*SUPPLIED RECORDS*.
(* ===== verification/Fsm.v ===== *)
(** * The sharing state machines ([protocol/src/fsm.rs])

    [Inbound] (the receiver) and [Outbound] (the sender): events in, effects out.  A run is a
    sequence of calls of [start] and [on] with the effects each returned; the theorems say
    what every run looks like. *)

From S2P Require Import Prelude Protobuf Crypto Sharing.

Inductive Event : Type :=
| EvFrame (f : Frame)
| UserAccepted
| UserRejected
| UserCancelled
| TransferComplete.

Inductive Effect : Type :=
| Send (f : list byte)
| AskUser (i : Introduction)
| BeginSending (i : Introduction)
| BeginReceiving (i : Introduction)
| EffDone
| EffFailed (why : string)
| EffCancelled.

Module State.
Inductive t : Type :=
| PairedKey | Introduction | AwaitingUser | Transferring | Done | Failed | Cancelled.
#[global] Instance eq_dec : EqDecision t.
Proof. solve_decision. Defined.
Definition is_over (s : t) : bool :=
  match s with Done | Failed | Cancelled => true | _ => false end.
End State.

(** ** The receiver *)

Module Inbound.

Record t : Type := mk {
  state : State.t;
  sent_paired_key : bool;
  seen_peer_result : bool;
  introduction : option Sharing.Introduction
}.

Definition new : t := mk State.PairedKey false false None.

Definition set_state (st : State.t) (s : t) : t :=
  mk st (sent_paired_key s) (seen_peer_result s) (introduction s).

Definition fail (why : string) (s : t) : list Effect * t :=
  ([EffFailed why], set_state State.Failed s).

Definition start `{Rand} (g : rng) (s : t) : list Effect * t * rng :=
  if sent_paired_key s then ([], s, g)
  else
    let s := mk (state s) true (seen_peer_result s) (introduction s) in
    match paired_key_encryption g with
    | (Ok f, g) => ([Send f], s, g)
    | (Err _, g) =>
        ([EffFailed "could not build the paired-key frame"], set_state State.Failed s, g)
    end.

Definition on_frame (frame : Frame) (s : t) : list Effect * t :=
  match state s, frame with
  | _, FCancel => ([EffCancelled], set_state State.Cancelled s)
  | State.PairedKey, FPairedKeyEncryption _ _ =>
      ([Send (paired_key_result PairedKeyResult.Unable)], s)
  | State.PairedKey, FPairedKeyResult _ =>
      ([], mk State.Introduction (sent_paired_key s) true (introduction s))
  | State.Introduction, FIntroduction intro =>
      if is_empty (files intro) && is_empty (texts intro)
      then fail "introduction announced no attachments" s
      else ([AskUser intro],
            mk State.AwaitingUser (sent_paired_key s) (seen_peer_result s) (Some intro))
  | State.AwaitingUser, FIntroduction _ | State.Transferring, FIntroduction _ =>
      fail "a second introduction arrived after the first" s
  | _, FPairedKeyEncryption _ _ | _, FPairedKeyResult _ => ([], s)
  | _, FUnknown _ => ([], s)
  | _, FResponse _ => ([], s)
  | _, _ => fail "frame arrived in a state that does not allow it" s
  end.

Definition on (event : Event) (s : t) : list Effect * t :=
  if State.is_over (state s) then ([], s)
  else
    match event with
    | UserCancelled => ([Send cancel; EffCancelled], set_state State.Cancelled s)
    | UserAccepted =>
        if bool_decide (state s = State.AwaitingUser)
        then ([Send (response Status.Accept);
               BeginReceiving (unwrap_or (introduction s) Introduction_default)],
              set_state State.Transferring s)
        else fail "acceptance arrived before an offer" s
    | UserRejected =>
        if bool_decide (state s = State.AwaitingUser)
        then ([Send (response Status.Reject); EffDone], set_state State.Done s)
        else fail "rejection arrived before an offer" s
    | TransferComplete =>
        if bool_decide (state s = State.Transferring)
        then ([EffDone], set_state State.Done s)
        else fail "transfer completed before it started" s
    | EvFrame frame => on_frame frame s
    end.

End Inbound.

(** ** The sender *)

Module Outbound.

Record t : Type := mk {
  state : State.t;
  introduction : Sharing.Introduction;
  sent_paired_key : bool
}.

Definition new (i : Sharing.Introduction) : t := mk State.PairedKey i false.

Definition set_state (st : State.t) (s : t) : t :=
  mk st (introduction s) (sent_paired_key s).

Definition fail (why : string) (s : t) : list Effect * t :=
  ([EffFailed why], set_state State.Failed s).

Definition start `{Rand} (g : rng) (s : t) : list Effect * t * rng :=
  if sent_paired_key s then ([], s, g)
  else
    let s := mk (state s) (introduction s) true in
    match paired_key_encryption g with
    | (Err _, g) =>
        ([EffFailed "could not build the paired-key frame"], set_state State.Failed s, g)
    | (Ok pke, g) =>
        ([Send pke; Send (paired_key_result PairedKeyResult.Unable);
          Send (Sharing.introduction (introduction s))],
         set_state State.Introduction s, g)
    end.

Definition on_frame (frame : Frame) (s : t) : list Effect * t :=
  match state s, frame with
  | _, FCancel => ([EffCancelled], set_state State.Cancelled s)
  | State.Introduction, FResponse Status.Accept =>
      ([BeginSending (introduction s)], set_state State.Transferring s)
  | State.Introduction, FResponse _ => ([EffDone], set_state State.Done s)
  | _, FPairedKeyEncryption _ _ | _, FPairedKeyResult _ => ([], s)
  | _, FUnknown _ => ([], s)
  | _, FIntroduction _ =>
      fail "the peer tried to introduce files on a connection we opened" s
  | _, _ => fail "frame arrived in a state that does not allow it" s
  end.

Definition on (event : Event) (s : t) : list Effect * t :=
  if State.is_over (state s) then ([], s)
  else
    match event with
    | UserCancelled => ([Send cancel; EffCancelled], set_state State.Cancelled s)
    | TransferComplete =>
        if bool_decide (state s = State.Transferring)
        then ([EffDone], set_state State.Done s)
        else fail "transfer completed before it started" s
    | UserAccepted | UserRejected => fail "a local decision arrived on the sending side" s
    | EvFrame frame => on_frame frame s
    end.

*THE PROBLEM*.
Could you return exactly the stretch of the data above that starts at the line with "mk st (sent_paired_key" and ends at the line with "([], mk State.Introduction", both lines included?

*SOLUTION FOR THIS TASK*.
  mk st (sent_paired_key s) (seen_peer_result s) (introduction s).

Definition fail (why : string) (s : t) : list Effect * t :=
  ([EffFailed why], set_state State.Failed s).

Definition start `{Rand} (g : rng) (s : t) : list Effect * t * rng :=
  if sent_paired_key s then ([], s, g)
  else
    let s := mk (state s) true (seen_peer_result s) (introduction s) in
    match paired_key_encryption g with
    | (Ok f, g) => ([Send f], s, g)
    | (Err _, g) =>
        ([EffFailed "could not build the paired-key frame"], set_state State.Failed s, g)
    end.

Definition on_frame (frame : Frame) (s : t) : list Effect * t :=
  match state s, frame with
  | _, FCancel => ([EffCancelled], set_state State.Cancelled s)
  | State.PairedKey, FPairedKeyEncryption _ _ =>
      ([Send (paired_key_result PairedKeyResult.Unable)], s)
  | State.PairedKey, FPairedKeyResult _ =>
      ([], mk State.Introduction (sent_paired_key s) true (introduction s))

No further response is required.